■ **Exercise prompt**
From the data that follows, copy every line holding the string "lower".

———

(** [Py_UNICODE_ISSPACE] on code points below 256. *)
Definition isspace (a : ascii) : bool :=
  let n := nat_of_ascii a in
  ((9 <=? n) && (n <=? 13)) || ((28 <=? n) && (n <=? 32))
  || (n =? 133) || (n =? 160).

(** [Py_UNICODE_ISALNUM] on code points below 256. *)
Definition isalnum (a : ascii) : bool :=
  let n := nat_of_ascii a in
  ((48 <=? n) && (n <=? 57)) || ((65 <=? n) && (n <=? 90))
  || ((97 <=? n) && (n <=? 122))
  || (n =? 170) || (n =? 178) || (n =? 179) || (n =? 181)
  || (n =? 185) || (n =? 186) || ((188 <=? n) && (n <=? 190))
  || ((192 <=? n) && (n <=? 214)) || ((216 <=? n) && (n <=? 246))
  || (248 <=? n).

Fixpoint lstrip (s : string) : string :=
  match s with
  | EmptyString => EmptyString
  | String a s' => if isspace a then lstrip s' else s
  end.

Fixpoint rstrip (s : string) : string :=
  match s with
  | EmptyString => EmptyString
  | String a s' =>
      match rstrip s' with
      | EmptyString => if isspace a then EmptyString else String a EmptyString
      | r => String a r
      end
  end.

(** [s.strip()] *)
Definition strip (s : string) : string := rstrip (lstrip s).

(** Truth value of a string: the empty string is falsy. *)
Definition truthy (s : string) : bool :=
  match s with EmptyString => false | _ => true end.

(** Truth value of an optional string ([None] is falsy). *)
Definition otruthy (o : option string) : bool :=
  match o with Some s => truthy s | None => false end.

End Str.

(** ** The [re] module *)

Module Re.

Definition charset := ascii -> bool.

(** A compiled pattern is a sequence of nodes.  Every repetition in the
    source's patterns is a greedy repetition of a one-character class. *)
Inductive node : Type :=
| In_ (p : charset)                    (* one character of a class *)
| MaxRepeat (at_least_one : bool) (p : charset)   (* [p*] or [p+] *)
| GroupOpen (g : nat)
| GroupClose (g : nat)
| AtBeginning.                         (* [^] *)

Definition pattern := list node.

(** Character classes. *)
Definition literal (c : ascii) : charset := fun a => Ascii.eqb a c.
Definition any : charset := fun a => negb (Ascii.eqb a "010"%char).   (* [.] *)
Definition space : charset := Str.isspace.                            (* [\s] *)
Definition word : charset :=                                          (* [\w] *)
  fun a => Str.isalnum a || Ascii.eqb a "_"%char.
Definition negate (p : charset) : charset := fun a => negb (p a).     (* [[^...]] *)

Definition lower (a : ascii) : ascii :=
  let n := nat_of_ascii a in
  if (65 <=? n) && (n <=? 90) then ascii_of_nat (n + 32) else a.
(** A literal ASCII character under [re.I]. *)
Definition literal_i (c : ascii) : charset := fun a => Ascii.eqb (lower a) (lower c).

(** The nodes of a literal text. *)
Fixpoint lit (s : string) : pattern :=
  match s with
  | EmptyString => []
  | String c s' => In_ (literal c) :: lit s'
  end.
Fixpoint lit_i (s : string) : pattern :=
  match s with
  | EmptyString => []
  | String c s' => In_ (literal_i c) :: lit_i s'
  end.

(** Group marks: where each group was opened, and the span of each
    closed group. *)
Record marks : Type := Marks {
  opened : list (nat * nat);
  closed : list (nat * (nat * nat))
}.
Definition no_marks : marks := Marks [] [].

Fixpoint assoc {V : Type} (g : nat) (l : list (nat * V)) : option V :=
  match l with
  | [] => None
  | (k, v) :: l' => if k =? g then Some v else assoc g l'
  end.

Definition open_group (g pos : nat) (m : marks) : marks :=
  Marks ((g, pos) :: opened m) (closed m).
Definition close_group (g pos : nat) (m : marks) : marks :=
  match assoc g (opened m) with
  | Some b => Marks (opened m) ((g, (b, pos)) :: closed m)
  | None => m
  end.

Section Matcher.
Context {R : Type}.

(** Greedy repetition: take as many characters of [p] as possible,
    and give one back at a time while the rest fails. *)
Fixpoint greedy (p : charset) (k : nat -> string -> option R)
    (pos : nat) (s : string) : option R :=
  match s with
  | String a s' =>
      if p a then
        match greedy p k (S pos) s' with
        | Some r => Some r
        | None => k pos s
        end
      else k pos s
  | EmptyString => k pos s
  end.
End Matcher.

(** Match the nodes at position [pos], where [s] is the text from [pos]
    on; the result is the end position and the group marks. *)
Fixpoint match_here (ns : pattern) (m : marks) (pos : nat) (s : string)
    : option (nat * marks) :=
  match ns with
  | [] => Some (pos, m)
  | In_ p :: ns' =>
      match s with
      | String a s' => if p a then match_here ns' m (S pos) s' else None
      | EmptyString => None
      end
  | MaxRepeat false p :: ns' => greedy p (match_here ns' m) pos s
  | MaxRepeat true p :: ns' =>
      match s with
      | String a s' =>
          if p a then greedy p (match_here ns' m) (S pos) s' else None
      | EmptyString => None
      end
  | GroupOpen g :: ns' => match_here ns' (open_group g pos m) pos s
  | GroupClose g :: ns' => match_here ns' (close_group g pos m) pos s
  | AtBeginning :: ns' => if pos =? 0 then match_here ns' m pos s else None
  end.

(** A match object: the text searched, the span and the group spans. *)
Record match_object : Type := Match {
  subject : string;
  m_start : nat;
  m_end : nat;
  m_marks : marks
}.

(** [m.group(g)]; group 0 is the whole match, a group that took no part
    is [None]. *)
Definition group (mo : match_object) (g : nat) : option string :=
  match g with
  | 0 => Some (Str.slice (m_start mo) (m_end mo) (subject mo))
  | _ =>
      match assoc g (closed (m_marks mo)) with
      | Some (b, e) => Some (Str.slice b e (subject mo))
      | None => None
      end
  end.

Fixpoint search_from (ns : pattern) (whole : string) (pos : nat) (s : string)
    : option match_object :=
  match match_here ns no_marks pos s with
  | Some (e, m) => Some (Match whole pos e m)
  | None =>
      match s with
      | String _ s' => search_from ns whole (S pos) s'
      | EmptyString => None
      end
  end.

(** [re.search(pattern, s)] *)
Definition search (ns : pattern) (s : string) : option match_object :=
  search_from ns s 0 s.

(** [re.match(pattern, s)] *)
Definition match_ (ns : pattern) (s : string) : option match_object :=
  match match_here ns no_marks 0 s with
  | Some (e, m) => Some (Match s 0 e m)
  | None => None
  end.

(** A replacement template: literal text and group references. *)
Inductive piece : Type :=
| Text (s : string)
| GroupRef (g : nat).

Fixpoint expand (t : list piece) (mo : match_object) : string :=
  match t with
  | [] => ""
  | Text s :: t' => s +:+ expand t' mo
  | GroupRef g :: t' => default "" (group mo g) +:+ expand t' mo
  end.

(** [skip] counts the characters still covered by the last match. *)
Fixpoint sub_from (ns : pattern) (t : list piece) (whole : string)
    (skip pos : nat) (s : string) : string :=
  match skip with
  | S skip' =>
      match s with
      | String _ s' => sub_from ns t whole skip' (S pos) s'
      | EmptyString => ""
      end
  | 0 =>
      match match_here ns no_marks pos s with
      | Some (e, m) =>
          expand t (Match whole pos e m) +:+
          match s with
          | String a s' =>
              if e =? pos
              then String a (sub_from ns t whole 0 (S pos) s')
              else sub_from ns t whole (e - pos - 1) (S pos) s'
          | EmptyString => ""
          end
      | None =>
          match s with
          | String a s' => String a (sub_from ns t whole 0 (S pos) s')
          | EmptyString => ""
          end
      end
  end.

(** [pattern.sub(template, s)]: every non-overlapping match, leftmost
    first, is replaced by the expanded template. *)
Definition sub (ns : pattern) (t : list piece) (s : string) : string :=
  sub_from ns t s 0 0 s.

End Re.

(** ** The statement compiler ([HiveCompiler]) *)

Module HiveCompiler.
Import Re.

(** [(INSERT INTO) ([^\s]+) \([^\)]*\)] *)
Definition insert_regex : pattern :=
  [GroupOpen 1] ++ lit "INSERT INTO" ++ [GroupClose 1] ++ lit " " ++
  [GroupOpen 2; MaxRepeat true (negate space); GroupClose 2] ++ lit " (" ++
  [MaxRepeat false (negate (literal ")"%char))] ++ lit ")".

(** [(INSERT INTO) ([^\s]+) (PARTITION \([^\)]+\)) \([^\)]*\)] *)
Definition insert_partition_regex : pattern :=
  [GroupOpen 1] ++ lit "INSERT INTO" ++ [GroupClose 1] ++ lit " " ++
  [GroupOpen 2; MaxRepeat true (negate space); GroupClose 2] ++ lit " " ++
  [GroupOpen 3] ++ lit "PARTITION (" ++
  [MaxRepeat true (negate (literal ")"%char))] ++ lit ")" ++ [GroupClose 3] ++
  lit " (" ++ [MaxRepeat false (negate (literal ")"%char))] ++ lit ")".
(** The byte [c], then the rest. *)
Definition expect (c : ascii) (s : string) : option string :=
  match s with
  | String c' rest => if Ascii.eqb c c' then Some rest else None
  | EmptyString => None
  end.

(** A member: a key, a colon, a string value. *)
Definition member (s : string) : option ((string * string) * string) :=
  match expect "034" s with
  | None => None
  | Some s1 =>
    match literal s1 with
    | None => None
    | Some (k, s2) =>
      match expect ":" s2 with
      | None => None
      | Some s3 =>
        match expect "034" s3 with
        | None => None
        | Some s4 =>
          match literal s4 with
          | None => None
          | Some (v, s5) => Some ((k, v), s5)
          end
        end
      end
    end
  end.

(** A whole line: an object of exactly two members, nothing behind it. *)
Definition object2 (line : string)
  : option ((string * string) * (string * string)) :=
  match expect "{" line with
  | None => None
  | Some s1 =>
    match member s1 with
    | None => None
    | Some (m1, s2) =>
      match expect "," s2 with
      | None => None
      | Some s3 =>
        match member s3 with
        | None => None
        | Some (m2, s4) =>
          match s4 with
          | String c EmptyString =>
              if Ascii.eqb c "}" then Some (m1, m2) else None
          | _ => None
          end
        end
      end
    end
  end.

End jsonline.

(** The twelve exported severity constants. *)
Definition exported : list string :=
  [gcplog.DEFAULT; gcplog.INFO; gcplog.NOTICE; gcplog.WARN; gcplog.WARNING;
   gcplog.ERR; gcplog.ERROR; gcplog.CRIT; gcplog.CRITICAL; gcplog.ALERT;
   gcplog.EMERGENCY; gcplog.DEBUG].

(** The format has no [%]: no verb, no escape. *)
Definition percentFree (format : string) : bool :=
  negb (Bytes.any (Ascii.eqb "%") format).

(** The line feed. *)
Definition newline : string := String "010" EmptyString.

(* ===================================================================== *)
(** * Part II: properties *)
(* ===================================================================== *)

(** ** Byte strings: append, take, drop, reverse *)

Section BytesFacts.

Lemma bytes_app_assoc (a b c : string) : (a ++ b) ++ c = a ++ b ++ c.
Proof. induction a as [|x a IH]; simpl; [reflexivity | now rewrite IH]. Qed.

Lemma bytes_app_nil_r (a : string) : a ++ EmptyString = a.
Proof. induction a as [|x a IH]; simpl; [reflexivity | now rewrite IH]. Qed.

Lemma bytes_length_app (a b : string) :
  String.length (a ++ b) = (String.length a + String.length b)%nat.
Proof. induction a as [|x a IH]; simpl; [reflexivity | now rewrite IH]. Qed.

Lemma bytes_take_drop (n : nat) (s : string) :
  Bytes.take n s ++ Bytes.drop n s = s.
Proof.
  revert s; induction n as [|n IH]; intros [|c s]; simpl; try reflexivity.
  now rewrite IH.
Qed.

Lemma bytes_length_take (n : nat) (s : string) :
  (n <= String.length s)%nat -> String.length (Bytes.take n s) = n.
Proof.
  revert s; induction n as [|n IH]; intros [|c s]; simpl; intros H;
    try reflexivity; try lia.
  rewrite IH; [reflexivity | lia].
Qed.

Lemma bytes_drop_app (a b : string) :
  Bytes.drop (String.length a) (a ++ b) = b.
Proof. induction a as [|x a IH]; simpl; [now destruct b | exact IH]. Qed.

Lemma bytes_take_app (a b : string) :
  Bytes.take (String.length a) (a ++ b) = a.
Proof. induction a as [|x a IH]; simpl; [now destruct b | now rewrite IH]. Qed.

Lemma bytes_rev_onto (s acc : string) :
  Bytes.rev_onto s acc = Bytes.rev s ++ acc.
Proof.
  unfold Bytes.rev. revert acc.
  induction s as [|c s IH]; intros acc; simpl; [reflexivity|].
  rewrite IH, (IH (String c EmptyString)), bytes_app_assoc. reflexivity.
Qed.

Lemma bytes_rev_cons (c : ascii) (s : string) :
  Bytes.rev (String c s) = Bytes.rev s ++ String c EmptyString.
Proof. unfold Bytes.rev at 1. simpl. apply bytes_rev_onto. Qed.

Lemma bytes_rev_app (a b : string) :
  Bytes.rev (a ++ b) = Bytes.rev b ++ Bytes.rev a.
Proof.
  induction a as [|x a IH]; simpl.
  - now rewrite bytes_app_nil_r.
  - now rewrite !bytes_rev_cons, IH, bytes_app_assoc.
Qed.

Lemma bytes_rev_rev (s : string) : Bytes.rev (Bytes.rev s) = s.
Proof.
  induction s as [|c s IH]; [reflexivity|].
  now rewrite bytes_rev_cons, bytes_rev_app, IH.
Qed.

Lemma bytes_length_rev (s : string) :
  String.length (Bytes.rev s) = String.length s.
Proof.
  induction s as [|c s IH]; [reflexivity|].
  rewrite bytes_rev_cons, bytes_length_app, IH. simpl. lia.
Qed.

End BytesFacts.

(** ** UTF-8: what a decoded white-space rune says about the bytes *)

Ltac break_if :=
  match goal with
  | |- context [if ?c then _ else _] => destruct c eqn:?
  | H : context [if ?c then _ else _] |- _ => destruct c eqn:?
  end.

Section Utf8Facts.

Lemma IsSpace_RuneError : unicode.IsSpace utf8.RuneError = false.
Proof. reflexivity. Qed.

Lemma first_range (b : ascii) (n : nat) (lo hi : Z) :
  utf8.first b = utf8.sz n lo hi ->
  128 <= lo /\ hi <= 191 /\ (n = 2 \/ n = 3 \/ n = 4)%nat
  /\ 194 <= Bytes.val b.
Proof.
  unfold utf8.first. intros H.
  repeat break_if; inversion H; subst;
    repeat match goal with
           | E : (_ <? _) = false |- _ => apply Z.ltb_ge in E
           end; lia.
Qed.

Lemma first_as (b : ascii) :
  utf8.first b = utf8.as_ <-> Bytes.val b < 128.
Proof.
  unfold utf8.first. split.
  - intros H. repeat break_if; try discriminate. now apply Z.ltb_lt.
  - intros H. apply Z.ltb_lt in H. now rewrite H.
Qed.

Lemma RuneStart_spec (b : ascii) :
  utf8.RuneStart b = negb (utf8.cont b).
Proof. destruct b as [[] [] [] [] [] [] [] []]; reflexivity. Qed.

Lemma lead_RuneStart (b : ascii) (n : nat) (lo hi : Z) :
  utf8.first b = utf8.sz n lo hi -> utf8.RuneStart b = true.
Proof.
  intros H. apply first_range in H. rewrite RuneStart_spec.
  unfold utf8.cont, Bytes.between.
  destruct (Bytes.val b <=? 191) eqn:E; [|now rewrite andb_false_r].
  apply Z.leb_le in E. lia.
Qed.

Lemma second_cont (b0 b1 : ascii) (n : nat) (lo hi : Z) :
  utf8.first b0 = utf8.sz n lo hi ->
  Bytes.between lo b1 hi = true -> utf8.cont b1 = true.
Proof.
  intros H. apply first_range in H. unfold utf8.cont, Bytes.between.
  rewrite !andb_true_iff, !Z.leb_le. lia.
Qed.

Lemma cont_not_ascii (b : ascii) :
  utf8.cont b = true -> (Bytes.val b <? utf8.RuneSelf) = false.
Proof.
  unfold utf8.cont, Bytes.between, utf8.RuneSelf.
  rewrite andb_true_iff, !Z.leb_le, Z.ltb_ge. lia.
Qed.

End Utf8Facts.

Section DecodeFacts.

———

■ **Answer section**
Definition lower (a : ascii) : ascii :=
Definition literal_i (c : ascii) : charset := fun a => Ascii.eqb (lower a) (lower c).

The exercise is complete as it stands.